In order to compile the code, the following are required:
- A C and a C++ compiler are required. If the GCC suite is used, version 4.9.3 or above is required.
- CMake (2.8 or above)
The following commands should be sufficient:
git clone https://github.com/kensung-lab/SurVIndel2
cd SurVIndel2/
./build_htslib.sh
cmake -DCMAKE_BUILD_TYPE=Release . && make
If you are compiling on the same platform as where you will execute it, you can use -DNATIVE=ON to create faster executables
cmake -DCMAKE_BUILD_TYPE=Release -DNATIVE=ON . && make
Python is necessary to run SurVIndel2. Libraries NumPy (http://www.numpy.org/), PyFaidx (https://github.com/mdshw5/pyfaidx) and PySam (https://github.com/pysam-developers/pysam) are required. If Python 2 is used, numpy 1.16.6, pyfaidx 0.5.9 and pysam 0.16.0.1 are the recommended (i.e., tested) versions. If Python 3 is used, then numpy 1.21.2, pyfaidx 0.5.9.1 and pysam 0.16.0.1 were tested.
scikit-learn (https://scikit-learn.org) must be installed. Download the file ml-training-data.zip from the latest release, and place it within the SurVIndel2 folder.
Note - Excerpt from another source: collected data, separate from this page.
Lemma line_fam ec fam iface gw sh : shape_ok fam iface gw sh -> line_family (echo_line ec fam iface gw sh) = fam.
Proof.
  intros H. unfold line_family, echo_line, echo_words. change " inet6 " with (" " +:+ "inet6" +:+ " ").
  rewrite contains_spaced; [|apply Forall_cons; split; [done|]|done].
  - rewrite !app_assoc. change ("out" :: "quick" :: ?l ++ ["label"; quoted pfOwnerLabel]) with (("out" :: "quick" :: l) ++ ["label"; quoted pfOwnerLabel]).
    change (?l ++ ["label"; quoted pfOwnerLabel]) with (l ++ (["label"] ++ [quoted pfOwnerLabel])). rewrite app_assoc, inner_snoc, !existsb_app.
    cbn [existsb]. rewrite existsb_app. change ("out" =s? "inet6") with false. change ("quick" =s? "inet6") with false. change ("label" =s? "inet6") with false.
    pose proof H as [Hf Ht Hg _ Hu]. rewrite target_no; [|destruct sh; [right; by destruct Ht as (? & ? & ? & ? & ?)..|by left]|done|done|done|].
    2: { intros s E. apply (f_equal (fun x => str_forall iface_char x)) in E. rewrite str_forall_app in E. cbn in E. by rewrite andb_false_r in E. }
    rewrite (body_no "inet6" ec fam iface gw sh H); [|done|set_solver|destruct sh as [|u|? u]; [done|by destruct Hu|by destruct Hu as [[_ ?] _]]].
    by destruct Hf as [->| ->].
  - rewrite app_assoc. repeat (constructor; [done|]). apply Forall_app. split; [|by repeat (constructor; [done|])].
    pose proof (words_plain ec _ _ _ _ H) as Hw. do 3 apply Forall_cons in Hw as [_ Hw]. eapply Forall_impl; [exact Hw|]. intros w Hp. by apply plain_is_word in Hp as [[_ ?] _].
Qed.

(** *** The target *)

Lemma up_to_paren_app s t : str_forall (fun c => negb (Ascii.eqb c ")")) s = true -> up_to_paren (s +:+ String ")" t) = Some s.
Proof.
  induction s as [|c s IH]; [done|]. cbn [str_forall]. intros [Hc Hs]%andb_prop. change (String c s +:+ String ")" t) with (String c (s +:+ String ")" t)).
  cbn [up_to_paren]. apply negb_true_iff in Hc. by rewrite Hc, IH.
Qed.

Lemma non_space_app s t : no_space s = true -> non_space (s +:+ String " " t) = s.
Proof.
  induction s as [|c s IH]; [done|]. intros [Hc Hs]%no_space_cons. change (String c s +:+ String " " t) with (String c (s +:+ String " " t)). cbn [non_space].
  assert (re_space c = false) as ->; [|by rewrite IH]. unfold re_space, is_space in *. cbv zeta in *. apply orb_false_elim in Hc as [H1 H2].
  rewrite H1. apply andb_false_iff in H2. destruct (Z.leb_spec 9 (code c)), (Z.leb_spec (code c) 13), (Z.leb_spec 12 (code c)), (Z.leb_spec (code c) 10); cbn; naive_solver lia.
Qed.

Lemma re_space_word c s : no_space (String c s) = true -> re_space c = false.
Proof. intros H. pose proof (non_space_app (String c s) "" H) as E. cbn in E. by destruct (re_space c). Qed.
Then, you can run
unzip ml-training-data.zip
mkdir ml-model
python3 train_classifier.py ml-training-data/HG00096,ml-training-data/HG00171,ml-training-data/HG00512,ml-training-data/HG00513,ml-training-data/HG00514,ml-training-data/HG00731,ml-training-data/HG00732,ml-training-data/HG00733,ml-training-data/HG00864,ml-training-data/HG01114,ml-training-data/HG01505,ml-training-data/HG01596,ml-training-data/HG02011,ml-training-data/HG02492,ml-training-data/HG02587,ml-training-data/HG02818,ml-training-data/HG03009,ml-training-data/HG03065,ml-training-data/HG03125,ml-training-data/HG03371,ml-training-data/HG03486,ml-training-data/HG03683,ml-training-data/HG03732,ml-training-data/NA12329,ml-training-data/NA12878,ml-training-data/NA18534,ml-training-data/NA18939,ml-training-data/NA19238,ml-training-data/NA19239,ml-training-data/NA19240,ml-training-data/NA19650,ml-training-data/NA19983,ml-training-data/NA20509,ml-training-data/NA20847 ALL ml-model/
This will build the model in the a folder called ml-model. The process may take a while.
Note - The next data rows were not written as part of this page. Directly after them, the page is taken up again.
(* ===== verification/ConfigFacts.v ===== *)
(** * What the configuration checks promise

    An accepted profile never makes the route builder fail on its own text;
    the builder of the desktop app and the file accept the same profiles; an
    export of what was accepted is accepted again and reads back; an accepted
    list's entries all reach the engine. *)

From Stdlib Require Import Ascii Btauto.
From S2P Require Import Prelude.
From S2P Require Import Netip NetipText Domain Nets Input Tunnels Engine Provider Netmon Killswitch Pfconf Update Text Config.

(** ** Errors of a fold *)

Lemma fold_err_inl {E A B} (f : A -> B -> E + A) l a e :
  fold_err f l a = inl e -> exists a' b, b ∈ l /\ f a' b = inl e.
Proof.
  revert a. induction l as [|b l IH]; intros a; [done|]. simpl. destruct (f a b) eqn:Ef; simpl.
  - intros [= ->]. exists a, b. split; [by left|done].
  - intros (a' & b' & Hb & H)%IH. exists a', b'. split; [by right|done].
Qed.

(** ** Accepted profiles and the engine *)

(** What the host lacks: policy routing, a tunnel's interface or a gateway of
    its own. *)
Definition environmental (e : build_error) : Prop :=
  match e with
  | ErrNoPolicyRouting _ | ErrDarwinNoTunnel _ _ | ErrDarwinAppNoTunnel _ _ | ErrNoTunnel _ | ErrProfileGateway _ (GwNone _) => True
  | ErrDarwinApp _ _ | ErrProfileGateway _ (GwInvalid _ | GwFamily _ _) => False
  end.

(** A mistake of the profile's own that no check looks for: it names a gateway by
    address and has destinations of the other family. *)
Definition gateway_family (inp : DesiredInput) (p : Profile) (e : build_error) : Prop :=
  exists a fam d l, ParseAddr (pf_Gateway p) = Some a /\ fam <> famOf a /\ profilePrefixes p inp !! fam = Some (d :: l) /\
    e = ErrProfileGateway (pf_Name p) (GwFamily (pf_Gateway p) fam).

Definition mismatched (inp : DesiredInput) (e : build_error) : Prop :=
  exists p, p ∈ in_Profiles inp /\ pf_Mode p <> ModeInclude /\ gateway_family inp p e.

Definition profile_accepted (p : Profile) (platform : string) (k : option (gset string)) : Prop := HasErrors (ValidateProfile p platform k) = false.

Lemma accepted_body p platform k :
  profile_accepted p platform k ->
  body_bad platform (mode_or (pf_Mode p)) (pf_Tunnel p) (pf_Gateway p) (map (fun r => (r_Type r, r_Value r)) (pf_Rules p)) = false.
Proof.
  unfold profile_accepted, ValidateProfile. rewrite HasErrors_unlined, errs_single. intros H.
  apply orb_false_elim in H as [H _]. by apply orb_false_elim in H as [_ H].
Qed.

Lemma existsb_perm {A} (f : A -> bool) l1 l2 : l1 ≡ₚ l2 -> existsb f l1 = existsb f l2.
Proof. induction 1; cbn; [done|congruence|btauto|congruence]. Qed.

Lemma existsb_elem {A} (f : A -> bool) l x : existsb f l = false -> x ∈ l -> f x = false.
Proof.
  intros H Hx. destruct (f x) eqn:E; [|done]. rewrite <- H. symmetry. apply existsb_exists. exists x.
  split; [by apply list_elem_of_In|done].
Qed.

(** A body without errors, part by part. *)
Record body_ok (platform mode tunnel gateway : string) (rules : list (string * string)) : Prop := mkBodyOk {
  bo_mode : mode_bad mode = false;
  bo_tunnel : tunnel_bad mode tunnel (map fst rules) = false;
  bo_uid : mode = "include" -> platform = "darwin" -> forall v, ("app", v) ∈ rules -> v = "" \/ IsUIDLike v = true;
  bo_app : mode = "exclude" -> forall v, ("app", v) ∉ rules;
  bo_gateway : gateway_bad gateway = false;
  bo_rules : forall t v, (t, v) ∈ rules -> rule_bad t v = false;
}.

Lemma body_ok_intro platform mode tunnel gateway rules :
  body_bad platform mode tunnel gateway rules = false -> body_ok platform mode tunnel gateway rules.
Proof.
  unfold body_bad. intros H. apply orb_false_elim in H as [H Hr]. apply orb_false_elim in H as [H Hg].
  apply orb_false_elim in H as [H Ha]. apply orb_false_elim in H as [H Hu]. apply orb_false_elim in H as [Hm Ht].
  constructor; [done|done| | |done|].
  - intros -> -> v Hv. simpl in Hu. pose proof (existsb_elem _ _ _ Hu Hv) as H. cbn beta iota in H. simpl in H.
    destruct (String.eqb_spec v ""); [by left|]. right. by destruct (IsUIDLike v).
  - intros -> v Hv. simpl in Ha. by pose proof (existsb_elem _ _ _ Ha Hv).
  - intros t v Hv. exact (existsb_elem _ _ _ Hr Hv).
Qed.

Lemma accepted_gateway p platform k fam inp :
  profile_accepted p platform k -> resolveGateway (pf_Gateway p) fam inp <> inl (GwInvalid (pf_Gateway p)).
Proof.
  intros H%accepted_body%body_ok_intro%bo_gateway. unfold resolveGateway. unfold gateway_bad in H.
  destruct (fam =s? FamilyV6); cbv beta iota; (destruct (pf_Gateway p =s? ""), (pf_Gateway p =s? "auto"); cbn [orb negb andb] in *;
    [case_if; done..|]; apply bool_decide_eq_false in H; destruct (ParseAddr (pf_Gateway p)); [case_if; done|done]).
Qed.

Lemma resolveGateway_invalid gw g fam inp : resolveGateway gw fam inp = inl (GwInvalid g) -> g = gw.
Proof. unfold resolveGateway. repeat case_match; congruence. Qed.

Lemma accepted_resolve fam inp p nets l err k :
  profile_accepted p (in_Platform inp) k -> profilePrefixes p inp !! fam = Some l -> outsideTunnels (outsideTunnels l nets) (in_Tailscale inp) <> [] ->
  resolveGateway (pf_Gateway p) fam inp = inl err ->
  environmental (ErrProfileGateway (pf_Name p) err) \/ gateway_family inp p (ErrProfileGateway (pf_Name p) err).
Proof.
  intros Hp Hl Hne E. destruct err as [|g|g fam']; [by left| |].
  - pose proof (resolveGateway_invalid _ _ _ _ E) as ->. by apply (accepted_gateway p (in_Platform inp) k fam inp Hp) in E.
  - right. revert E. unfold resolveGateway. destruct (if fam =s? FamilyV6 then _ else _) as [??]. case_if; [by case_if|].
    destruct (ParseAddr (pf_Gateway p)) as [x|] eqn:Ex; [|done]. destruct (String.eqb_spec (famOf x) fam) as [|Hn]; [done|]. intros [= <- <-].
    destruct l as [|d l]; [by destruct nets, (in_Tailscale inp)|]. exists x, fam, d, l. split_and!; [done|congruence|done..].
Qed.

Lemma accepted_exclude fam_order inp p nets st e k :
  profile_accepted p (in_Platform inp) k -> exclude_profile fam_order inp p nets st = inl e -> environmental e \/ gateway_family inp p e.
Proof.
  intros Hp. unfold exclude_profile, try. set (Q err := environmental (ErrProfileGateway (pf_Name p) err) \/ gateway_family inp p (ErrProfileGateway (pf_Name p) err)).
  assert (forall x ent, ent ∈ range_fams fam_order (profilePrefixes p inp) ->
    match exclude_family inp p nets x ent with
    | inl e => exists err, e = ErrProfileGateway (pf_Name p) err /\ Q err
    | inr x' => x_err x' = x_err x \/ exists err, x_err x' = Some err /\ Q err
    end) as Hstep.
  { intros x [fam l] Hl%elem_of_range_fams. unfold exclude_family. destruct (length _ =? 0)%nat eqn:E; [by left|].
    destruct (resolveGateway _ _ _) as [err|[??]] eqn:Er; [|by left].
    assert (Q err) as HQ. { eapply accepted_resolve; [done..| |done]. intros Hn. by rewrite Hn in E. }
    case_if; [right|]; by exists err. }
  destruct (fold_err _ _ _) as [e'|x] eqn:E.
  - intros [= ->]. apply fold_err_inl in E as (x & ent & He & E). specialize (Hstep x ent He). rewrite E in Hstep. by destruct Hstep as (err & -> & HQ).
  - assert (forall err, x_err x = Some err -> Q err) as Hx.
    { revert E. apply (fold_err_ind (fun x => forall err, x_err x = Some err -> Q err)); [|done].
      intros a ent a' He Ha Hs err. specialize (Hstep a ent He). rewrite Hs in Hstep. destruct Hstep as [->|(err' & -> & HQ)]; [apply Ha|by intros [= <-]]. }
    destruct (x_err x); [|done]. case_if; [|done]. intros [= <-]. by apply Hx.
Qed.

Lemma accepted_darwin fam_order inp p byF st e k :
  profile_accepted p (in_Platform inp) k -> in_Platform inp = "darwin" -> pf_Mode p = ModeInclude ->
  buildDarwinInclude fam_order inp p byF st = inl e -> environmental e.
Proof.
  intros Hp%accepted_body%body_ok_intro Hd Hm. unfold buildDarwinInclude, try. destruct (fold_err _ (range_fams _ _) _) eqn:E.
  - intros [= <-]. apply fold_err_inl in E as (? & [fam l] & _ & E). apply fold_err_inl in E as (? & pfx & _ & E).
    destruct (pf_rule _ _ _); [done|]. by injection E as <-.
  - intros (a & r & Hr & E')%fold_err_inl. revert E'. unfold darwin_app.
    destruct (String.eqb_spec (r_Type r) RuleApp) as [Et|]; [|done]. cbn [negb].
    destruct (IsUIDLike (r_Value r)) eqn:Eu; cbn [negb].
    + destruct (fold_left _ _ _) as [? []]; [done|]. by intros [= <-].
    + exfalso. assert (("app", r_Value r) ∈ map (fun r => (r_Type r, r_Value r)) (pf_Rules p)) as Hin.
      { apply list_elem_of_fmap. exists r. by rewrite Et. }
      pose proof (bo_rules _ _ _ _ _ Hp _ _ Hin) as Hb.
      destruct (bo_uid _ _ _ _ _ Hp) with (v := r_Value r) as [Hv|Hv]; [by rewrite Hm|done|done| |congruence].
      by rewrite Hv in Hb.
Qed.

(** Once the checks accepted every profile for the host's platform, an error of
    [BuildDesired] is about the host (no policy routing, no tunnel interface, no
    gateway of the family), or a profile names a gateway of another family than
    a destination of its own; never a gateway that does not parse nor an app rule
    that macOS cannot match. *)
Theorem accepted_profiles_build fam_order inp k e :
  Forall (fun p => profile_accepted p (in_Platform inp) k) (in_Profiles inp) ->
  BuildDesired fam_order inp = inl e -> environmental e \/ mismatched inp e.
Proof.
  intros Hall. unfold BuildDesired, try at 1. destruct (build_set fam_order inp) as [e'|st] eqn:E; [|by destruct (BesideTailscale _ _ _)].
  intros [= ->]. revert E. unfold build_set, try at 1. destruct (fold_err (build_profile _ _ _) _ _) as [e'|st] eqn:E.
  - intros [= ->]. apply fold_err_inl in E as (st & p & Hp & E).
    assert (p ∈ in_Profiles inp) as Hin by (revert Hp; unfold by_priority; by rewrite slice_stable_perm).
    assert (profile_accepted p (in_Platform inp) k) as Ha by (rewrite Forall_forall in Hall; by apply Hall).
    revert E. unfold build_profile. case_if; [done|]. destruct (String.eqb_spec (pf_Mode p) ModeInclude) as [Em|].
    + case_if; [intros [= <-]; by left|]. cbv zeta. destruct (String.eqb_spec (in_Platform inp) "darwin"); [|done]. left. by eapply accepted_darwin.
    + intros E. destruct (accepted_exclude _ _ _ _ _ _ _ Ha E) as [|Hg]; [by left|]. right. by exists p.
  - destruct (place _ _) as [??]. cbv zeta. intros (? & fam & _ & E')%fold_err_inl. revert E'. unfold build_default.
    destruct (vpnFor fam inp) as [??]. case_if; [|done]. intros [= <-]. by left.
Qed.

(** ** The file and the builder agree *)

(** what the desktop builder checks is what the file is checked for: a
    profile passes [ValidateProfile] exactly when it has a name, does not use
    a tunnel's reserved id, and its entry in a file passes the file's checks
    (whatever its place in the file), the lists it may name being the same. *)
Theorem builder_agrees_with_file p platform base known :
  HasErrors (ValidateProfile p platform (Some known)) =
  (TrimSpace (pf_Name p) =s? "") || HasPrefix (pf_ID p) TunnelProfilePrefix ||
  HasErrors (map unlined (file_profile platform base (fun ref => bool_decide (ref ∈ known)) (profile_config p))).
Proof.
  unfold ValidateProfile. rewrite !HasErrors_unlined, errs_single, errs_file. unfold profile_config. cbn [pc_Mode pc_Tunnel pc_Gateway pc_Rules pc_Lists].
  rewrite map_map. cbn [rule_config rc_Type rc_Value]. by rewrite <- !orb_assoc.
Qed.

(** ** Export and import *)

Section export.
Context (url_scheme : string -> option string) (ParseDuration : string -> option Z).

Definition list_bad (static : list string) (source refresh : string) : bool :=
  (source =s? "") && bool_decide (static = []) || existsb (fun e => negb (isCIDROrIP e)) static ||
  negb (source =s? "") && (not_https url_scheme source || bad_duration ParseDuration refresh).

Lemma errs_unless (b : bool) l : errs (if b then [] else l) = negb b && errs l.
Proof. by destruct b. Qed.

Lemma errs_check_list base seen l :
  errs (check_list url_scheme ParseDuration base seen l) =
  (TrimSpace (lc_Name l) =s? "") || bool_decide (lc_Name l ∈ seen) && negb (TrimSpace (lc_Name l) =s? "") || list_bad (lc_Static l) (lc_Source l) (lc_Refresh l).
Proof.
  unfold check_list, list_bad, checkDuration. rewrite !errs_app, errs_unless, errs_app, !errs_err_if.
  rewrite (errs_indexed _ _ _ (fun _ _ => errs_err_if _ _ _ _)). destruct (TrimSpace (lc_Name l) =s? ""); rewrite ?errs_err_if; btauto.
Qed.

Lemma errs_validate_list l :
  HasErrors (ValidateList url_scheme ParseDuration l) = (TrimSpace (nl_Name l) =s? "") || list_bad (nl_Static l) (nl_Source l) (nl_Refresh l).
Proof.
  unfold ValidateList, list_bad. rewrite HasErrors_unlined, !errs_app, errs_unless, errs_app, !errs_err_if.
  rewrite (errs_binds _ _ _ (fun _ => errs_err_if _ _ _ _)). btauto.
Qed.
SurVIndel2 needs a BAM/CRAM file, a (possibly empty) working directory and reference genome in FASTA format. The BAM/CRAM file must be coordinate-sorted and indexed. Furthermore, the MC and the MQ tag must be present for all primary alignments, when applicable.
Recent versions of BWA MEM (0.7.17) will add the MC tag. The easiest (but probably not the fastest) way to add the MQ tag is to use Picard FixMateInformation (http://broadinstitute.github.io/picard/command-line-overview.html#FixMateInformation)
java -jar picard.jar FixMateInformation I=file.bam
The basic command to run SurVIndel2 is
python survindel2.py --threads N_THREADS BAM_FILE WORKDIR REFERENCE_FASTA
For other parameters, please see the help with
python survindel2.py -h
The output is a standard VCF file. It will be placed under WORKDIR/out.pass.vcf.gz. These are the deletions and duplications that SurVIndel2 deemed confident enough.
The file WORKDIR/out.vcf.gz contains all of the deletions and duplcations, including those that did not pass the filters. Most of them will be false positives. It is not recommend to use this file unless for specific situations (e.g., you are looking for something specific).
If you built the machine learning model, you can use it to produce a more accurate set of calls:
python run_classifier.py WORKDIR/out.vcf WORKDIR/out.pass-ml.vcf.gz WORKDIR/stats.txt ALL ml-model/
This will generate a file WORKDIR/out.pass-ml.vcf.gz which contains the calls that the machine learning model predicted as real.